§ **Task requirements**:
In the entries below, how many lines contain the string "Variable"? Give the number by itself.

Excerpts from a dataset
(** One transaction: it may refuse or fail, before or after it took hold. *)
Lemma rg_io {A} (op : Store → result Error (Store * A)) Q x :
  (∀ y, Inv y → G y y) →
  (∀ y st a, Rl x y → Inv y → op (disk y.2) = Ok (st, a) →
     let z := (y.1, set_disk st y.2) in Inv z ∧ G y z ∧ ∀ w, Rl z w → Inv w → Q (Ok a) w) →
  (∀ e y, Inv y → Q (Err e) y) →
  rg (Effects.ask (Io op)) Q x.
Proof.
  intros HG Hok Herr y Hxy Hy r n' Hex. destruct y as [c n]. simpl in Hex.
  specialize (Hok (c, n)). simpl in Hok. destruct (op (disk n)) as [[st a]|e] eqn:Eop.
  - destruct (Hok st a Hxy Hy eq_refl) as (Hi & Hg & Hq).
    destruct Hex as [[-> ->]|[[e ->] [-> | ->]]]; simpl; eauto 8.
  - destruct Hex as [[e' ->] ->]. simpl. eauto 8.
Qed.

Lemma rg_state {A} (f : ClusterState → ClusterState * A) Q x :
  (∀ y, Rl x y → Inv y →
     let z := (y.1, set_mem (f (mem y.2)).1 y.2) in
     Inv z ∧ G y z ∧ ∀ w, Rl z w → Inv w → Q (f (mem y.2)).2 w) →
  rg (Effects.ask (WithState f)) Q x.
Proof.
  intros H y Hxy Hy r n' Hex. destruct (H y Hxy Hy) as (? & ? & ?). destruct y as [c n].
  simpl in Hex. destruct Hex as [-> ->]. eauto.
Qed.

Lemma rg_load (Q : Z → state → Prop) x :
  (∀ y, Inv y → G y y) →
  (∀ y z, Rl x y → Inv y → Rl y z → Inv z → Q (applied_end y.2) z) →
  rg (Effects.ask LoadEnd) Q x.
Proof.
  intros HG H y Hxy Hy r n' Hex. destruct y as [c n]. simpl in Hex. destruct Hex as [-> ->].
  split_and!; [done|by apply HG|]. intros z Hz Hiz. by apply (H (c, n)).
Qed.

Lemma rg_store (e : Z) (Q : () → state → Prop) x :
  (∀ y, Rl x y → Inv y →
     let z := (y.1, set_end e y.2) in Inv z ∧ G y z ∧ ∀ w, Rl z w → Inv w → Q tt w) →
  rg (Effects.ask (StoreEnd e)) Q x.
Proof.
  intros H y Hxy Hy r n' Hex. destruct (H y Hxy Hy) as (? & ? & ?). destruct y as [c n].
  simpl in Hex. subst n'. destruct r. eauto.
Qed.

End RelyGuarantee.
(* ===== verification/RaftStoreProofs.v ===== *)
(** * What a restart finds: the durable state machine

    The invariant of a node's store and state, the guarantee of each thread (apply,
    install, build), the node as a system of threads over its store, and what every
    crash and restart finds.  Then the log store as an abstract log, and two things a
    restart does not survive. *)

From S2P Require Import Prelude Effects Text Net ClusterState Storage StoreCodec StorageProofs RaftStore RaftState.

Abbreviation io := (prog Answer).

(** ** The node's invariant *)
Section Recovery.
Context `{!StoreCodecs, !StoreCodecLaws}.
Variable sha256 : bytes → bytes.
Variable membership_new : list (list NodeId) → list (NodeId * bytes) → Membership.
Variable L : Z → Entry.
Variable founders : gmap NodeId NodeInfo.
Context (Hlog : log_ok L founders) (Hcanon : ∀ i, entry_canonical (L i)).
Context (Hnew : keeps_canonical membership_new).

Local Abbreviation stored := (stored L).
Local Abbreviation at_ := (at_ L founders).

(** The log id of the last of the first [n] entries, and the record of it. *)
Definition last_of (n : Z) : option LogId := if n =? 0 then None else Some (log_id (L (n - 1))).
Definition position_of (n : Z) : LastAppliedState := log_id_to_last_applied (last_of n).

(** The membership the first [n] entries leave in force, as the store keeps it. *)
Definition membership_of (e : LogEntry) : option LocalStoredMembership :=
  match payload e with PMembership m => Some m | _ => None end.
Definition spec_membership (n : Z) : option LocalStoredMembership :=
  list.last (omap membership_of (stored <$> seqZ 0 n)).
Definition membership_ok (n : Z) (om : option LocalStoredMembership) : Prop :=
  ∀ m, spec_membership n = Some m → om = Some m.

(** Snapshot data [d] recorded under the first [p] entries holds at least them. *)
Definition holds_at (p : Z) (d : ClusterState) : Prop :=
  ∃ d' j, state_at_snapshot_position d (last_applied_index (position_of p)) = Ok d' ∧ at_ j d' ∧ p ≤ j.

Definition durable_at (st : Store) (n : Z) : Prop :=
  load_last_applied st = Ok (position_of n) ∧
  ∃ om, load_applied_membership st = Ok om ∧ membership_ok n om.
(** ** Every text has a cut *)
Lemma doubled_split q l :
  doubled q l ∨ ∃ body r, l = body ++ q :: r ∧ doubled q body ∧ head r ≠ Some q.
Proof.
  remember (length l) as m eqn:Hm. revert l Hm.
  induction m as [m IH] using lt_wf_ind; intros l ->. destruct l as [|c l]; [left; constructor|].
  destruct (decide (c = q)) as [->|Hc].
  - destruct l as [|d l]; [right; exists [], []; split_and!; by try constructor|].
    destruct (decide (d = q)) as [->|Hd].
    + destruct (IH (length l) ltac:(simpl; lia) l eq_refl) as [H|(b & r & -> & Hb & Hr)];
        [left; by constructor|]. right. exists (q :: q :: b), r. split_and!; [done|by constructor|done].
    + right. exists [], (d :: l). split_and!; [done|constructor|]. by intros [= ->].
  - destruct (IH (length l) ltac:(simpl; lia) l eq_refl) as [H|(b & r & -> & Hb & Hr)];
      [left; by constructor|]. right. exists (c :: b), r. split_and!; [done|by constructor|done].
Qed.

Lemma after_first_None p l : p ≠ [] → after_first p l = None → ∀ k, ¬ p `prefix_of` drop k l.
Proof.
  intros Hp. induction l as [|c l IH]; cbn [after_first].
  - intros _ k. rewrite drop_nil. intros [r Hr]. by destruct p.
  - destruct (strip_prefix p (c :: l)) as [r|] eqn:E; [done|]. apply strip_prefix_None in E.
    intros H [|k]; [done|]. by apply IH.
Qed.

Lemma opens_tag_dec l : opens_tag l ∨ ¬ opens_tag l.
Proof.
  destruct (dollar_tag l) as [[t r]|] eqn:E.
  - apply dollar_tag_Some in E as (name & -> & _ & ?). left. by exists name, r.
  - right. intros (name & r & -> & Hn). by rewrite dollar_tag_opens in E.
Qed.
Lemma bounded_apply_change c p ch : bounded p → bounded (apply_change (c, p) ch).2.
Proof. intros H. destruct ch; simpl; auto using bounded_delete, bounded_empty. Qed.

Lemma bounded_apply_changes s l : bounded (prepared s) → bounded (prepared (apply_changes s l)).
Proof.
  unfold apply_changes. assert (∀ r, bounded r.2 → bounded (foldl apply_change r l).2) as Hf.
  { induction l as [|ch l IH]; intros [c p] H; [done|]. apply IH. by apply bounded_apply_change. }
  intros H. specialize (Hf (channels s, prepared s) H). by destruct (foldl _ _ _).
Qed.

Lemma bounded_acknowledge s a : bounded (prepared s) → bounded (prepared (acknowledge s a)).
Proof.
  intros H. destruct a; simpl.
  - destruct (awaiting s) as [|[[[n m]|]|?|? ?] l]; try done. by apply bounded_commit.
  - destruct (awaiting s) as [|[?|[n|]|? ?] l]; try done. by apply bounded_delete.
  - by destruct (strip (awaiting s)) as [|[?|?|[|? ?] ?] l].
  - destruct (awaiting s) as [|[?|?|[|? ?] ?] l]; try done. branch; [|done].
    by apply bounded_apply_changes.
Qed.

(** C38. The replay set never exceeds 1024 statements nor 4 MiB, whatever a client
    prepares and however its backend answers. *)
Theorem replay_set_is_bounded (conn_id now : Z) (σ : Sys) :
  reachable conn_id now σ →
  Z.of_nat (size (prepared (gateway σ))) ≤ 1024 ∧ total_bytes (prepared (gateway σ)) ≤ 4194304.
Proof.
  change (reachable conn_id now σ → bounded (prepared (gateway σ))).
  induction 1 as [|σ σ' _ IH Hstep]; [apply bounded_empty|].
  destruct Hstep as [s acks b r rat|s acks b new b' _|s a acks b|s s' acks b (_ & Hp & _)]; cbn in *.
  - unfold forward. by destruct rat.
  - done.
  - by apply bounded_acknowledge.
  - by rewrite <-Hp.
Qed.
Lemma spec_fence_message h0 s0 h s snap t d :
  analyzed_since h0 s0 h s → on_backend h0 s0 →
  spec forwards_guarded h s (fence_message snap t d)
    (λ h' s' r, match r with
                | Ok _ => h' = h ∧ s' = s ∧ (t ≠ Terminate → clear snap)
                | Err _ => on_backend h' s' end).
Proof.
  intros Hs Hon. pose proof (analyzed_since_on_backend _ _ _ _ Hs Hon) as Hon'.
  assert (Hsever : spec forwards_guarded h s (@sever (option Z) Fenced) (λ h' s' r,
    match r with Ok _ => False | Err _ => on_backend h' s' end)).
  { unfold sever, send_failover_error_response, send_fatal. apply spec_bind, spec_bind, spec_modify,
      spec_request; [done|]. intros r. apply spec_throw. by apply on_backend_snoc. }
  unfold fence_message. case_bool_decide as Ht; [by apply spec_ret|].
  apply spec_bind. destruct (snap_backend_stale snap) eqn:Hst.
  { unfold when, sever, send_failover_error_response, send_fatal. apply spec_bind, spec_bind, spec_modify,
      spec_request; [done|]. intros r. apply spec_throw. by apply on_backend_snoc. }
  apply spec_ret. destruct (snap_is_leader snap) eqn:Hl.
  - destruct (Z.leb_spec (snap_valid_until snap) (snap_now snap)).
    + eapply spec_mono; [exact Hsever|]. by intros h' s' [a|e].
    + apply spec_ret. split_and!; [done..|]. intros _. by split.
  - apply spec_ret. split_and!; [done..|]. intros _. split; [done|congruence].
Qed.

Lemma spec_client_messages fuel max snap b h0 s0 h s :
  analyzed_since h0 s0 h s → on_backend h0 s0 → (pending b ≠ [] → clear snap) →
  spec forwards_guarded h s (client_messages parse split_with_scanner fuel max snap b)
    (λ h' s' r, match r with
                | Ok p => analyzed_since h0 s0 h' s' ∧ (pending p.1 ≠ [] → clear snap)
                | Err _ => on_backend h' s' end).
Proof.
  revert b h s. induction fuel as [|f IH]; intros b h s Hs Hon Hb; cbn [client_messages];
    apply spec_bind, spec_self; [done|].
  destruct (PacketHeader_parse _) as [header|]; [|done]. apply spec_bind.
  unfold validate_client_header. destruct (is_length_valid _ _);
    [|by apply spec_throw, (analyzed_since_on_backend _ _ _ _ Hs)].
  apply spec_ret. cbv zeta. destruct (_ <? _)%nat; [done|].
  apply spec_bind, spec_modify, spec_bind.
  set (s1 := with_client_buf _ s). assert (Hs1 : analyzed_since h0 s0 h s1) by done.
  clearbody s1. clear Hs. unfold track_extended_protocol_usage.
  assert (Htrack : spec forwards_guarded h s1
    (when (is_extended_frontend_message (msg_type header)) (modify with_extended_seen))
    (λ h' s' r, h' = h ∧ analyzed_since h0 s0 h s' ∧ is_ok r = true)).
  { destruct (is_extended_frontend_message _); [by apply spec_modify|by apply spec_ret]. }
  eapply spec_mono; [exact Htrack|]. intros h2 s2 [u|e] (-> & Hs2 & Hok); [|done].
  apply spec_bind. eapply spec_mono; [by apply (spec_fence_message h0 s0)|].
  intros h3 s3 [d|e] H3; [|done]. destruct H3 as (-> & -> & Hclear).
  apply spec_bind. eapply spec_mono; [by apply (keeps_query_message h0 s0)|].
  intros h4 s4 [answer|e] H4; [|by apply (analyzed_since_on_backend _ _ _ _ H4)].
  case_bool_decide as Ht; [by apply spec_ret|].
  apply IH; [done|done|]. intros _. by apply Hclear.
Qed.

(** The batch's snapshot, still true of the session, guards what is sent under it. *)
Lemma spec_batch_fence_snapshot h s :
  on_backend h s →
  spec forwards_guarded h s batch_fence_snapshot (λ h' s' r, s' = s ∧ on_backend h' s ∧
    match r with
    | Ok snap => clear snap → ∀ an, Forall is_analysis an → guarded (h' ++ an)
    | Err _ => False
    end).
Proof.
  intros Hon. unfold batch_fence_snapshot.
  apply spec_bind, spec_request; [done|]; intros lease.
  apply spec_bind, spec_request; [done|]; intros fence.
  apply spec_bind, spec_request; [done|]; intros leader.
  apply spec_bind, spec_self.
  apply spec_bind, spec_request; [done|]; intros now. apply spec_ret.
  rewrite <-!app_assoc. cbn [app].
  match goal with |- context [h ++ ?l] => set (h1 := h ++ l) end.
  assert (Hc : connected h1 = connected h) by (unfold h1, connected; by rewrite foldl_app).
  assert (Hon1 : on_backend h1 s) by (unfold on_backend; by rewrite Hc).
  split_and!; [done|done|]. intros [Hst Hl] an Han. destruct Hon as ([a Ha] & Hb & _).
  exists h, lease, fence, leader, now, an, a. split_and!; [done|done| | |done].
  - by rewrite connected_analyses, Hc.
  - cbn in Hst. apply negb_false_iff, bool_decide_eq_true in Hst. by rewrite Hst, <-Hb.
Qed.

Lemma gated_process_client : gated (process_client_data parse split_with_scanner).
Proof.
  intros h s Hon. unfold process_client_data. apply spec_bind, spec_self.
  pose proof Hon as (_ & _ & Hmode). cbv zeta. rewrite bool_decide_eq_false_2 by done.
  apply spec_bind. eapply spec_mono; [by apply spec_batch_fence_snapshot|].
  intros h1 s1 [snap|e] (-> & Hon1 & Hsnap); [|done].
  apply spec_bind. eapply spec_mono;
    [apply (spec_client_messages _ _ _ _ h1 s); [apply analyzed_since_refl|done|done]|].
  intros h2 s2 [[b terminated]|e] H2; [|done]. destruct H2 as [H2 Hclear]. cbn [fst] in Hclear.
  pose proof (analyzed_since_on_backend _ _ _ _ H2 Hon1) as Hon2.
  apply spec_bind. apply (spec_mono _ _ _ _ (λ h' s' _, on_backend h' s')).
  { case_bool_decide as Hp; [by apply spec_ret|]. unfold Gateway.forward. apply spec_bind, spec_request.
    - destruct H2 as [(an & -> & Han) _]. by apply Hsnap; [apply Hclear|].
    - intros r. assert (on_backend (h2 ++ [answered (R := Reply) (Forward (pending b)) r]) s2) as H
        by (by apply on_backend_snoc). by destruct r. }
  intros h3 s3 [u|e] Hon3; [|done].
  assert (Hcommit : gated (commit_client_batch b)) by (unfold commit_client_batch; gated).
  destruct terminated; [by apply Hcommit|].
  assert (Hlast : gated (match lease_deadline b with
    | Some deadline => now ← request Now; if deadline <=? now then sever Fenced else ret tt
    | None => ret tt
    end;; commit_client_batch b)) by gated.
  by apply Hlast.
Qed.
#[local] Hint Resolve gated_process_client : keeps.

Lemma gated_turn : gated (proxy_turn rounds parse split_with_scanner).
Proof. unfold proxy_turn, handle_client_read_result, handle_backend_read_result, sever_idle. gated. Qed.
#[local] Hint Resolve gated_turn : keeps.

§ **Answer box**:
4